Saved data entries:
= = = =
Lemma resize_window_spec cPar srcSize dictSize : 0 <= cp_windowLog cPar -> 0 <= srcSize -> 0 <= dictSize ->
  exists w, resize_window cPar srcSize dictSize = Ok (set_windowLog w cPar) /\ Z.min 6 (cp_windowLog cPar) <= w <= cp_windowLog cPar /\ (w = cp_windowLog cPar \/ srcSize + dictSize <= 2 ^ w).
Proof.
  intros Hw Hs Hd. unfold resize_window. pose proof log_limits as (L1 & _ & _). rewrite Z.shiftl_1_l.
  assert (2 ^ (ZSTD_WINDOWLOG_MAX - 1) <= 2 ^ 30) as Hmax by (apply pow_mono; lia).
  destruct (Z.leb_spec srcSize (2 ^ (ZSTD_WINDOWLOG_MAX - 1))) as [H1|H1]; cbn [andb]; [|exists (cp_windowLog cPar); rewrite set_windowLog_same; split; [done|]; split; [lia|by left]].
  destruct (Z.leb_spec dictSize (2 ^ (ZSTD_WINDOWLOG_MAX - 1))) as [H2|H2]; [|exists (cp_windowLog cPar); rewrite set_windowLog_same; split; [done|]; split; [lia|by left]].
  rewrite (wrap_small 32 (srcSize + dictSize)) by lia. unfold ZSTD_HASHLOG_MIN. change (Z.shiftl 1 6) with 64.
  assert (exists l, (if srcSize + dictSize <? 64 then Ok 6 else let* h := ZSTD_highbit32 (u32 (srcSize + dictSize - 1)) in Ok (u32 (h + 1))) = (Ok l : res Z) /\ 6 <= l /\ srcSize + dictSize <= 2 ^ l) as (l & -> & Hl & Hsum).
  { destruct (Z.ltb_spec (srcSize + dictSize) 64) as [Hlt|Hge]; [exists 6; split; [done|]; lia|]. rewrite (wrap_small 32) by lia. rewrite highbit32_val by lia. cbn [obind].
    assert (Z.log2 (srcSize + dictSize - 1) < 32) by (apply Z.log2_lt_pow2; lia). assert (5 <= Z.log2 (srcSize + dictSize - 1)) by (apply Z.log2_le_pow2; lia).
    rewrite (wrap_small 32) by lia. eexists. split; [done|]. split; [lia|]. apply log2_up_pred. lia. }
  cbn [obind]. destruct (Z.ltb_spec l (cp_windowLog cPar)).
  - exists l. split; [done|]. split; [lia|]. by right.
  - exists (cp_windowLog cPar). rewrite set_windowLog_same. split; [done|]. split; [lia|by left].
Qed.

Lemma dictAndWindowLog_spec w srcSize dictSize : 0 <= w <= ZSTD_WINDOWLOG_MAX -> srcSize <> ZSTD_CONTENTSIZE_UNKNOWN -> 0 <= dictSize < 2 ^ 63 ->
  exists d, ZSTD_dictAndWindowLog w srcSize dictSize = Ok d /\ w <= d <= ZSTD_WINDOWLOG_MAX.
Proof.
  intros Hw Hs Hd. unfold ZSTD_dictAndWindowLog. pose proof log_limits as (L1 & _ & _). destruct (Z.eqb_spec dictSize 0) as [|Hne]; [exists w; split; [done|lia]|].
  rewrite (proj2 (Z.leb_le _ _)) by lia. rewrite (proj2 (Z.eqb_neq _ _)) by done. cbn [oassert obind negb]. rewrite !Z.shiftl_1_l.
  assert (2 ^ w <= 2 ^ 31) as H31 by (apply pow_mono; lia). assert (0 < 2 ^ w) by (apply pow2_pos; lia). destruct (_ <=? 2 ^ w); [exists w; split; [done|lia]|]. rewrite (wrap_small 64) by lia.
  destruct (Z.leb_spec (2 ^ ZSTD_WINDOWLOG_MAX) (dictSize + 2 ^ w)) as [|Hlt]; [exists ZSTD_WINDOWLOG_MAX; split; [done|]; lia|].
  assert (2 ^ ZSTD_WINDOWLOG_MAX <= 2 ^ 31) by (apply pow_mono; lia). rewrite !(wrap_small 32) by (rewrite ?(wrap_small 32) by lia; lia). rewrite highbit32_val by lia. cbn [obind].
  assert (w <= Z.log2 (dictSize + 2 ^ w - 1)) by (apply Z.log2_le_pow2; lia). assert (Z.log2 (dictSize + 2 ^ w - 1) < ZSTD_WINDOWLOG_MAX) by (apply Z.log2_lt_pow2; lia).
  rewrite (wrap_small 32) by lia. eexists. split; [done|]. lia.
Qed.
= = = =
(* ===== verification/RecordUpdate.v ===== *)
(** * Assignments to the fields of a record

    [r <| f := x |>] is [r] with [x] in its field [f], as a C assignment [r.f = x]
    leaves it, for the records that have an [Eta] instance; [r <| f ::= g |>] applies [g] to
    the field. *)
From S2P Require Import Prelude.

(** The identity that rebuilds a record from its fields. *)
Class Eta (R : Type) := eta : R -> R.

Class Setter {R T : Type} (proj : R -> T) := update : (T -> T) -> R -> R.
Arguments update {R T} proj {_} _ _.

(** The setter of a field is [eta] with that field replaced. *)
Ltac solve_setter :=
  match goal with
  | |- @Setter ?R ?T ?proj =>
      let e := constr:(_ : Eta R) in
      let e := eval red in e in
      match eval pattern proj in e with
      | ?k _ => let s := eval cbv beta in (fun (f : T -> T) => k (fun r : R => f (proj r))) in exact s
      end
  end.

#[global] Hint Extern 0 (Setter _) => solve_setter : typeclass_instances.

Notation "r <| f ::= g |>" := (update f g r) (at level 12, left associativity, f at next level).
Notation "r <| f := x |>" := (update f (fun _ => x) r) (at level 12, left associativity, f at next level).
= = = =
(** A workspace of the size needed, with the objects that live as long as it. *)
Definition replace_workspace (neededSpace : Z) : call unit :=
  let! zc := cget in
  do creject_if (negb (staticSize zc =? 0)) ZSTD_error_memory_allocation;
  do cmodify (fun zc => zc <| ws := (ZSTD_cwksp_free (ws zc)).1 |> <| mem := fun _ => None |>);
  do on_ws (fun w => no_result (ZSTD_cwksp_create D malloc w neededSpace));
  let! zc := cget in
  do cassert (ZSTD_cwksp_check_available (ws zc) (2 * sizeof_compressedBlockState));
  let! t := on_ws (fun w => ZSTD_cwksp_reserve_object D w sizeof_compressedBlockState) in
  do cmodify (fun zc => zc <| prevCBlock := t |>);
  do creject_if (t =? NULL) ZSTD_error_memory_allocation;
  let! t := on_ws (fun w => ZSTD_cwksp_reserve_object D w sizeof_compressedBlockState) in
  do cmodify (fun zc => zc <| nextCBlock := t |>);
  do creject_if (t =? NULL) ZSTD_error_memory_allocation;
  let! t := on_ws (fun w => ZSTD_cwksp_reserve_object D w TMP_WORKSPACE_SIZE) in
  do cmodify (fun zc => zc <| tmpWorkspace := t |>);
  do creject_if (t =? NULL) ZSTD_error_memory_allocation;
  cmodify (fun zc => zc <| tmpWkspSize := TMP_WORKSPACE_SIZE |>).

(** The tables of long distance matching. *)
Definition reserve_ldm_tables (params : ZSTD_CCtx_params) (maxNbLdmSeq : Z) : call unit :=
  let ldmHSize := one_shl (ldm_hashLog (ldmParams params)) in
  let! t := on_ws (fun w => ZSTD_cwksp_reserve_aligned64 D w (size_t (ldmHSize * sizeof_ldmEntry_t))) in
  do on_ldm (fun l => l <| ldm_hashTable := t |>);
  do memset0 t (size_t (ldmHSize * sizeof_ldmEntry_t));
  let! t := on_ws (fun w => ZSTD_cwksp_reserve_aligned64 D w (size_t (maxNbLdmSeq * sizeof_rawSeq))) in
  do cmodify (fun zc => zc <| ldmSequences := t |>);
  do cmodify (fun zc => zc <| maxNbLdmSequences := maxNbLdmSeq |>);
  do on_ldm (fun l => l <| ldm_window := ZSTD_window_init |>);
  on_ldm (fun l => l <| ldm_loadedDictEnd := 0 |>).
= = = =
GOAL OF THE EXERCISE → Among the entries above, copy exactly only the lines starting with the one containing "do on_ldm (fun l => l <| ldm_hashTable" and going through the one containing "on_ldm (fun l => l <| ldm_loadedDictEnd", both ends included.

OUTPUT FOR THIS TASK →
  do on_ldm (fun l => l <| ldm_hashTable := t |>);
  do memset0 t (size_t (ldmHSize * sizeof_ldmEntry_t));
  let! t := on_ws (fun w => ZSTD_cwksp_reserve_aligned64 D w (size_t (maxNbLdmSeq * sizeof_rawSeq))) in
  do cmodify (fun zc => zc <| ldmSequences := t |>);
  do cmodify (fun zc => zc <| maxNbLdmSequences := maxNbLdmSeq |>);
  do on_ldm (fun l => l <| ldm_window := ZSTD_window_init |>);
  on_ldm (fun l => l <| ldm_loadedDictEnd := 0 |>).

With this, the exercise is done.